Stored items:
=== Begin Enclosure ===

(** X5. The mask and the validator together, on a phone field: once
    the mask has run, the field passes validation exactly when the raw
    value held eleven digits or more, or held none and the field is not
    required. *)
Theorem masked_phone_passes rq raw dv ge :
  passes (FormEvents.onMask (Field (Input (str "tel")) rq raw dv ge))
  <-> 11 <= length (digitsOf raw) \/ (digitsOf raw = [] /\ rq = false).
Proof.
  unfold FormEvents.onMask, setValue.
  cbn [control_ required value defaultValue groupError].
  rewrite passes_tel, trim_maskPhone, maskPhone_layout.
  set (v := firstn 11 (digitsOf raw)).
  assert (Hd : allDigits v) by apply allDigits_firstn, allDigits_digitsOf.
  assert (Hl : length v = Nat.min 11 (length (digitsOf raw)))
    by (subst v; apply length_firstn).
  destruct (truthy (layoutOf v)) eqn:Et.
  - assert (Hne : v <> []).
    { intros E. rewrite E in Et. discriminate. }
    assert (Hn : digitsOf raw <> []).
    { intros E. apply Hne. subst v. now rewrite E. }
    split.
    + intros H. apply phoneRegex_shape in H.
      apply fullShape_layoutOf in H; [|assumption|lia]. left. lia.
    + intros [H|[H _]]; [|congruence].
      apply fullShape_phoneRegex, fullShape_layoutOf; [assumption|lia|lia].
  - apply truthy_false in Et. apply (proj1 (layoutOf_empty v)) in Et.
    assert (Hz : digitsOf raw = []).
    { destruct (digitsOf raw); [reflexivity|]. subst v. discriminate. }
    split; [intros ->; now right|]. intros [H|[_ H]]; [|exact H].
    rewrite Hz in H. cbn in H. lia.
Qed.

(** X6. validateForm judges every input, not only up to the first that
    fails: its verdict is that all pass, and it leaves each group's
    error class set exactly on the inputs that fail, with the values as
    they were. *)
Theorem validateForm_marks_all inputs :
  (fst (validateForm inputs) = true <-> Forall passes inputs)
  /\ length (snd (validateForm inputs)) = length inputs
  /\ forall i f, nth_error inputs i = Some f ->
       exists f', nth_error (snd (validateForm inputs)) i = Some f'
         /\ groupError f' = negb (fst (validateField f))
         /\ value f' = value f
         /\ control_ f' = control_ f /\ required f' = required f.
Proof.
  rewrite validateForm_spec. cbn [fst snd]. split; [|split].
  - rewrite forallb_forall, Forall_forall. reflexivity.
  - apply length_map.
  - intros i f Hi. exists (snd (validateField f)).
    split; [exact (map_nth_error (fun f => snd (validateField f)) i inputs Hi)|].
    split; [apply validateField_flag|].
    split; [apply validateField_keeps|].
    unfold validateField.
    match goal with
    | |- context [if negb ?b then _ else _] => destruct b
    end; split; reflexivity.
Qed.

Lemma validateField_snd f :
  snd (validateField f) = setGroupError (negb (fst (validateField f))) f.
Proof.
  unfold validateField.
  match goal with
  | |- context [if negb ?b then _ else _] => destruct b
  end; reflexivity.
Qed.

(** An input event on a phone input that is one of the form's inputs,
    in one equation. *)
Lemma onPhoneInput_eq raw c rq v dv ge :
  FormEvents.onPhoneInput true raw (Field c rq v dv ge)
  = Field c rq (maskPhone raw) dv
          (ge && negb (fst (validateField (Field c rq raw dv true)))).
Proof.
  unfold FormEvents.onPhoneInput, FormEvents.onInput, FormEvents.onMask.
  cbn [setValue control_ required value defaultValue groupError].
  destruct ge; [|reflexivity].
  rewrite validateField_snd. reflexivity.
Qed.
(** * Temporal feature alignment of the CMU Multimodal Data SDK

    A shallow embedding of [lib/dataset.py] (class [Dataset]): the manifest
    validation of [controller], the per-format loaders [load_*], and the
    alignment engine [get_alignments] / [align_modality] / [align].

    Python dictionaries are finite maps ([gmap]) whose iteration order is an
    explicit parameter; Python exceptions are the [Raise] results of a small
    state-and-exception monad; numbers are kept abstract behind the class
    [Arith], with an exact instance on [Q] and a binary64 instance on the
    primitive floats. *)

From Stdlib Require Import ZArith QArith Qround Qminmax Lqa Lia List String Ascii.
From Stdlib Require Import Floats DecimalString.
From Stdlib Require DecimalZ DecimalPos.
From stdpp Require Import base option list strings gmap sorting.

Local Open Scope string_scope.
Local Open Scope list_scope.

(** ** Exceptions and the state-and-exception monad *)

Inductive exn : Type :=
| KeyError (key : string)
| IndexError
| TypeError
| ValueError
| ZeroDivisionError
| OverflowError
| AttributeError
| IOError
| NameError (msg : string).

Inductive result (A : Type) : Type :=
| Ok (a : A)
| Raise (e : exn).
Arguments Ok {A} a.
Arguments Raise {A} e.

Definition is_ok {A} (r : result A) : bool :=
  match r with Ok _ => true | Raise _ => false end.

Definition res_bind {A B} (r : result A) (k : A -> result B) : result B :=
  match r with Ok a => k a | Raise e => Raise e end.

Definition of_option {A} (e : exn) (o : option A) : result A :=
  match o with Some a => Ok a | None => Raise e end.
(** * Weaklog processor: the LLM response parsers, the provider adapters'
      retry loop, the client facade, identifier generation and the cooldown
      index, embedded from the TypeScript sources and checked against the
      specification.

    Conventions of the embedding.
    - A JavaScript string is a [string]; one character stands for one UTF-16
      code unit, so the model covers the strings whose code units are below
      256.  Character classes ([\s], [\d], case mapping) are the ECMAScript
      ones restricted to that range.
    - A JavaScript exception is a value of [Completion]: [Throw e] is an
      abrupt completion carrying the thrown value, [Normal a] a normal one.
      A [try { body } catch { handler }] is a [match] on the completion of
      the body.
    - Reads of the clock, of the network and of the vault are explicit
      arguments (a time stamp, an oracle of attempt outcomes, a vault
      state).
    - The cooldown manager is modelled on the values that [JSON.parse]
      returns, whatever they are ([UntypedCooldownManager]), and on the
      type [CooldownEntry] for the vaults whose index holds entries of that
      type ([CooldownManager]); [typed_manager_refines_untyped] relates the
      two models. *)

From Stdlib Require Import ZArith NArith QArith List String Ascii Bool Lia DecimalString.
From stdpp Require Import base strings gmap.
Import ListNotations.

Local Open Scope string_scope.
Local Open Scope Z_scope.

(* ====================================================================== *)
(** ** JavaScript values used by the plugin                                *)
(* ====================================================================== *)

(** A thrown value.  [instanceofError] is the result of
    [error instanceof Error]; [name] and [message] are the fields the
    adapters inspect. *)
Record JsError := mkJsError {
  instanceofError : bool;
  name : string;
  message : string
}.

Definition Error (msg : string) : JsError := mkJsError true "Error" msg.
Definition TypeError (msg : string) : JsError := mkJsError true "TypeError" msg.
Definition SyntaxError (msg : string) : JsError := mkJsError true "SyntaxError" msg.

Inductive Completion (A : Type) : Type :=
| Normal (a : A)
| Throw (e : JsError).
Arguments Normal {A} a.
Arguments Throw {A} e.

#[global] Instance Completion_bind : MBind Completion :=
  fun A B k c =>
    match c with
    | Normal a => k a
    | Throw e => Throw e
    end.

#[global] Instance Completion_ret : MRet Completion := fun A a => Normal a.

Definition completes {A : Type} (c : Completion A) : bool :=
  match c with Normal _ => true | Throw _ => false end.

Module JS.

(** [\s] of regular expressions and the set removed by [trim]: TAB, LF, VT,
    FF, CR, SPACE and NBSP are the members below 256. *)
Definition isWhiteSpace (c : ascii) : bool :=
  let n := N_of_ascii c in
  (((9 <=? n) && (n <=? 13)) || (n =? 32) || (n =? 160))%N.

(** [\d] *)
Definition isDigit (c : ascii) : bool :=
  let n := N_of_ascii c in ((48 <=? n) && (n <=? 57))%N.

Fixpoint trimStart (s : string) : string :=
  match s with
  | EmptyString => EmptyString
  | String c s' => if isWhiteSpace c then trimStart s' else s
  end.

Fixpoint trimEnd (s : string) : string :=
  match s with
  | EmptyString => EmptyString
  | String c s' =>
      match trimEnd s' with
      | EmptyString => if isWhiteSpace c then EmptyString else String c EmptyString
      | t => String c t
      end
  end.

(** [s.trim()] *)
Definition trim (s : string) : string := trimEnd (trimStart s).

(** [s.startsWith(p)] *)
Fixpoint startsWith (s p : string) {struct p} : bool :=
  match p with
  | EmptyString => true
  | String a p' =>
      match s with
      | EmptyString => false
      | String b s' => Ascii.eqb a b && startsWith s' p'
      end
  end.

(** [s.includes(needle)] *)
Fixpoint includes (s needle : string) : bool :=
  if startsWith s needle then true
  else match s with
       | EmptyString => false
       | String _ s' => includes s' needle
       end.

(** [s.substring(0, n)] *)
Definition substring0 (n : nat) (s : string) : string := String.substring 0 n s.

(** [toLowerCase] on one code unit below 256: A-Z and the Latin-1 capitals
    (U+00C0-U+00DE except the multiplication sign) move up by 32. *)
Definition lowerChar (c : ascii) : ascii :=
  let n := N_of_ascii c in
  if (((65 <=? n) && (n <=? 90)) || ((192 <=? n) && (n <=? 222) && negb (n =? 215)))%N
  then ascii_of_N (n + 32) else c.

Fixpoint toLowerCase (s : string) : string :=
  match s with
  | EmptyString => EmptyString
  | String c s' => String (lowerChar c) (toLowerCase s')
  end.

(** [String(n)] for a non-negative integer *)
Definition ofN (n : N) : string := NilEmpty.string_of_uint (N.to_uint n).

(** [String(n)] for an integer *)
Definition ofZ (n : Z) : string :=
  if n <? 0 then "-" ++ ofN (Z.to_N (- n)) else ofN (Z.to_N n).

Fixpoint repeatChar (c : ascii) (n : nat) : string :=
  match n with
  | O => EmptyString
  | S n' => String c (repeatChar c n')
  end.

(** [s.padStart(width, c)] for a one-character filler *)
Definition padStart (width : nat) (c : ascii) (s : string) : string :=
  repeatChar c (width - String.length s) ++ s.

(** One double quote and one line feed, as strings *)
Definition dq : string := String (ascii_of_N 34) EmptyString.
Definition lf : string := String (ascii_of_N 10) EmptyString.

(** [parts.join(sep)] *)
Fixpoint join (sep : string) (parts : list string) : string :=
  match parts with
  | [] => EmptyString
  | [x] => x
  | x :: rest => x ++ sep ++ join sep rest
  end.

(** [s.replace(pattern, replacement)] for a string pattern: the first
    occurrence is replaced. *)
Fixpoint replaceFirst (pattern replacement s : string) : string :=
  if startsWith s pattern
  then replacement ++ String.substring (String.length pattern) (String.length s) s
  else match s with
       | EmptyString => EmptyString
       | String c s' => String c (replaceFirst pattern replacement s')
       end.

(** The truthiness of a string *)
Definition nonEmpty (s : string) : bool :=
  match s with EmptyString => false | _ => true end.

End JS.

(* ====================================================================== *)
(** ** JSON values                                                         *)
(* ====================================================================== *)

(** The value [JSON.parse] builds.  A number keeps the decimal it was written
    as, [m * 10^e]; an object keeps its members in source order. *)
#[warning="-register-all"]
Inductive JSON : Type :=
| JNull
| JBool (b : bool)
| JNumber (m e : Z)
| JString (s : string)
| JArray (items : list JSON)
| JObject (members : list (string * JSON)).

Module Json.

(** Whether the double nearest to [m * 10^e] is a zero: the decimal is zero,
    or its magnitude is at most half the least subnormal, [2^-1075]. *)
Definition numberIsZero (m e : Z) : bool :=
  (m =? 0) || ((e <? 0) && (Z.abs m * 2 ^ 1075 <=? 10 ^ (- e))).

(** [ToBoolean] *)
Definition truthy (v : JSON) : bool :=
  match v with
  | JNull => false
  | JBool b => b
  | JNumber m e => negb (numberIsZero m e)
  | JString s => JS.nonEmpty s
  | JArray _ => true
  | JObject _ => true
  end.

(** [ToBoolean] of a value that may be [undefined] ([None]) *)
Definition truthyU (v : option JSON) : bool :=
  match v with
  | None => false
  | Some w => truthy w
  end.

(** The own property [k] of an object built by [JSON.parse]: of duplicate
    members the last one wins. *)
Fixpoint lookupMember (k : string) (ms : list (string * JSON)) : option JSON :=
  match ms with
  | [] => None
  | (k', v) :: rest =>
      match lookupMember k rest with
      | Some w => Some w
      | None => if String.eqb k' k then Some v else None
      end
  end.

(** [v.k] for a value [v] that is neither [null] nor [undefined] and a key
    [k] that no built-in prototype defines (every key the plugin reads is
    such a key): the member of an object, [undefined] for anything else. *)
Definition member (v : JSON) (k : string) : option JSON :=
  match v with
  | JObject ms => lookupMember k ms
  | _ => None
  end.

(** [v.k]: reading a property of [null] throws. *)
Definition get (v : JSON) (k : string) : Completion (option JSON) :=
  match v with
  | JNull => Throw (TypeError "Cannot read properties of null")
  | _ => Normal (member v k)
  end.

(** [v?.k] for a value that may be [undefined] *)
Definition getOpt (v : option JSON) (k : string) : option JSON :=
  match v with
  | None => None
  | Some JNull => None
  | Some w => member w k
  end.

(** [text.match(/\{[\s\S]*\}/)]: the text from the first opening brace to the
    last closing brace, when a closing brace follows the first opening one. *)
Fixpoint afterFirstOpen (s : string) : option string :=
  match s with
  | EmptyString => None
  | String c s' => if Ascii.eqb c "{" then Some s' else afterFirstOpen s'
  end.

Fixpoint throughLastClose (s : string) : option string :=
  match s with
  | EmptyString => None
  | String c s' =>
      match throughLastClose s' with
      | Some t => Some (String c t)
      | None => if Ascii.eqb c "}" then Some (String c EmptyString) else None
      end
  end.

Definition matchObject (s : string) : option string :=
  match afterFirstOpen s with
  | None => None
  | Some rest =>
      match throughLastClose rest with
      | None => None
      | Some body => Some (String "{" body)
      end
  end.

End Json.

(* ====================================================================== *)
(** ** An executable [JSON.parse]                                          *)
(* ====================================================================== *)

(** The parsers below take [JSON.parse] as an argument, so every result about
    them holds for any parser.  [JsonParser.parse] is the JSON grammar of
    ECMA-404, run by the examples; [None] stands for the [SyntaxError] that
    [JSON.parse] throws.  A [\u] escape above 00FF names a code unit outside
    the string model and is refused. *)
Module JsonParser.

(** The double quote, code unit 34 *)
Definition dquote : ascii := ascii_of_N 34.

(** A text written with apostrophes in place of double quotes, as the
    examples write model responses. *)
Fixpoint text (s : string) : string :=
  match s with
  | EmptyString => EmptyString
  | String c s' => String (if Ascii.eqb c "'" then dquote else c) (text s')
  end.

Definition isJsonSpace (c : ascii) : bool :=
  let n := N_of_ascii c in ((n =? 32) || (n =? 9) || (n =? 10) || (n =? 13))%N.

Fixpoint skipWs (s : string) : string :=
  match s with
  | EmptyString => EmptyString
  | String c s' => if isJsonSpace c then skipWs s' else s
  end.

Definition hexValue (c : ascii) : option N :=
  let n := N_of_ascii c in
  if ((48 <=? n) && (n <=? 57))%N then Some (n - 48)%N
  else if ((97 <=? n) && (n <=? 102))%N then Some (n - 87)%N
  else if ((65 <=? n) && (n <=? 70))%N then Some (n - 55)%N
  else None.

(** The four hexadecimal digits of a [\u] escape *)
Definition parseHex4 (s : string) : option (ascii * string) :=
  match s with
  | String a (String b (String c (String d rest))) =>
      match hexValue a, hexValue b, hexValue c, hexValue d with
      | Some x, Some y, Some z, Some w =>
          let n := (((x * 16 + y) * 16 + z) * 16 + w)%N in
          if (n <? 256)%N then Some (ascii_of_N n, rest) else None
      | _, _, _, _ => None
      end
  | _ => None
  end.

Definition escapeChar (c : ascii) : option ascii :=
  if Ascii.eqb c dquote then Some dquote
  else if Ascii.eqb c "\" then Some "\"%char
  else if Ascii.eqb c "/" then Some "/"%char
  else if Ascii.eqb c "b" then Some (ascii_of_N 8)
  else if Ascii.eqb c "f" then Some (ascii_of_N 12)
  else if Ascii.eqb c "n" then Some (ascii_of_N 10)
  else if Ascii.eqb c "r" then Some (ascii_of_N 13)
  else if Ascii.eqb c "t" then Some (ascii_of_N 9)
  else None.

(** The characters of a string literal after its opening quote, up to and
    including the closing quote.  [fuel] bounds the number of characters. *)
Fixpoint parseChars (fuel : nat) (s : string) : option (string * string) :=
  match fuel with
  | O => None
  | S f =>
      match s with
      | EmptyString => None
      | String c rest =>
          if Ascii.eqb c dquote then Some (EmptyString, rest)
          else if Ascii.eqb c "\" then
            match rest with
            | EmptyString => None
            | String e rest' =>
                if Ascii.eqb e "u" then
                  match parseHex4 rest' with
                  | Some (x, rest'') =>
                      match parseChars f rest'' with
                      | Some (t, r) => Some (String x t, r)
                      | None => None
                      end
                  | None => None
                  end
                else
                  match escapeChar e with
                  | Some x =>
                      match parseChars f rest' with
                      | Some (t, r) => Some (String x t, r)
                      | None => None
                      end
                  | None => None
                  end
            end
          else if (N_of_ascii c <? 32)%N then None
          else
            match parseChars f rest with
            | Some (t, r) => Some (String c t, r)
            | None => None
            end
      end
  end.
(** * Wallet service: ledger mutation and reconciliation

    A shallow embedding of the use cases of the wallet service
    (package [usecases]), of the repositories they call (package
    [repositories]) and of the rows they store (package [models]).

    The use cases are written as programs over the repository calls, in
    the order the Go code issues them; a handler gives the calls their
    meaning on a store of three tables.  Timestamps are not modelled. *)

From Stdlib Require Import ZArith NArith List String Bool Lia.
Import ListNotations.
Open Scope string_scope.
Open Scope list_scope.
Open Scope Z_scope.

(** ** Go's [int64] *)

Module Int64.

Definition min_int : Z := - 2 ^ 63.
Definition max_int : Z := 2 ^ 63 - 1.

Definition in_range (z : Z) : Prop := min_int <= z <= max_int.

Definition in_rangeb (z : Z) : bool := (min_int <=? z) && (z <=? max_int).

(** Two's complement wrap-around of a result that left the range. *)
Definition wrap (z : Z) : Z := (z + 2 ^ 63) mod 2 ^ 64 - 2 ^ 63.

Definition add (a b : Z) : Z := wrap (a + b).
Definition sub (a b : Z) : Z := wrap (a - b).

End Int64.

(** ** package models

    A row is modelled by its columns.  Of the associations, [User.Wallet]
    (filled by [Preload("Wallet")]) and the three users of a transaction
    (assigned by the use cases before they return) are kept. *)

Definition uuid := N.
Definition uuid_Nil : uuid := 0%N.

Inductive TransactionType :=
| TransactionTypeCredit
| TransactionTypeDebit
| TransactionTypeTransfer.

Inductive TransactionStatus :=
| TransactionStatusPending
| TransactionStatusCompleted
| TransactionStatusFailed.

Record Wallet := mkWallet {
  Wallet_ID : uuid;
  Wallet_UserID : uuid;
  Balance : Z
}.

Record User := mkUser {
  User_ID : uuid;
  Name : string;
  Email : string;
  User_Wallet : option Wallet
}.

Record Transaction := mkTransaction {
  ID : uuid;
  UserID : uuid;
  Type_ : TransactionType;
  Amount : Z;
  Description : string;
  Status : TransactionStatus;
  Reference : string;
  FromUserID : option uuid;
  ToUserID : option uuid;
  Txn_User : User;
  FromUser : option User;
  ToUser : option User
}.

Record ReconciliationResult := mkReconciliationResult {
  Rec_UserID : uuid;
  StoredBalance : Z;
  CalculatedBalance : Z;
  Difference : Z;
  HasMismatch : bool
}.

(** The zero value of a [User] struct. *)
Definition zero_User : User := mkUser uuid_Nil "" "" None.

Definition TransactionType_eqb (a b : TransactionType) : bool :=
  match a, b with
  | TransactionTypeCredit, TransactionTypeCredit => true
  | TransactionTypeDebit, TransactionTypeDebit => true
  | TransactionTypeTransfer, TransactionTypeTransfer => true
  | _, _ => false
  end.

Definition TransactionStatus_eqb (a b : TransactionStatus) : bool :=
  match a, b with
  | TransactionStatusPending, TransactionStatusPending => true
  | TransactionStatusCompleted, TransactionStatusCompleted => true
  | TransactionStatusFailed, TransactionStatusFailed => true
  | _, _ => false
  end.

(** ** Errors *)

#[warnings="-register-all"]
Inductive error :=
| ErrRecordNotFound                      (* gorm.ErrRecordNotFound *)
| ErrDuplicateEntry (key : string)       (* unique index violated *)
| ErrTxDone                              (* sql.ErrTxDone *)
| ErrScanRange                           (* value does not fit the int64 it is scanned into *)
| ErrUnexpectedCall                      (* a mock without an expectation *)
| ErrUserNotFound
| ErrUserAlreadyExists
| ErrInsufficientFunds
| ErrInvalidAmount
| ErrTransactionExists
| ErrWalletNotFound
| ErrSameUser
| Errorf (msg : string) (wrapped : option error).

(** [err == target] on error values: the sentinels are compared by
    identity, and a value made by [fmt.Errorf] is equal to no sentinel. *)
Definition error_is_sentinel (err target : error) : bool :=
  match err, target with
  | ErrRecordNotFound, ErrRecordNotFound => true
  | ErrTxDone, ErrTxDone => true
  | ErrScanRange, ErrScanRange => true
  | ErrUnexpectedCall, ErrUnexpectedCall => true
  | ErrUserNotFound, ErrUserNotFound => true
  | ErrUserAlreadyExists, ErrUserAlreadyExists => true
  | ErrInsufficientFunds, ErrInsufficientFunds => true
  | ErrInvalidAmount, ErrInvalidAmount => true
  | ErrTransactionExists, ErrTransactionExists => true
  | ErrWalletNotFound, ErrWalletNotFound => true
  | ErrSameUser, ErrSameUser => true
  | _, _ => false
  end.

=== End Enclosure ===

Exercise directions:
Repeat the lines from the first one in the records through the line containing "Theorem masked_phone_passes rq", exactly as written, and nothing else.

Task response:
(** X5. The mask and the validator together, on a phone field: once
    the mask has run, the field passes validation exactly when the raw
    value held eleven digits or more, or held none and the field is not
    required. *)
Theorem masked_phone_passes rq raw dv ge :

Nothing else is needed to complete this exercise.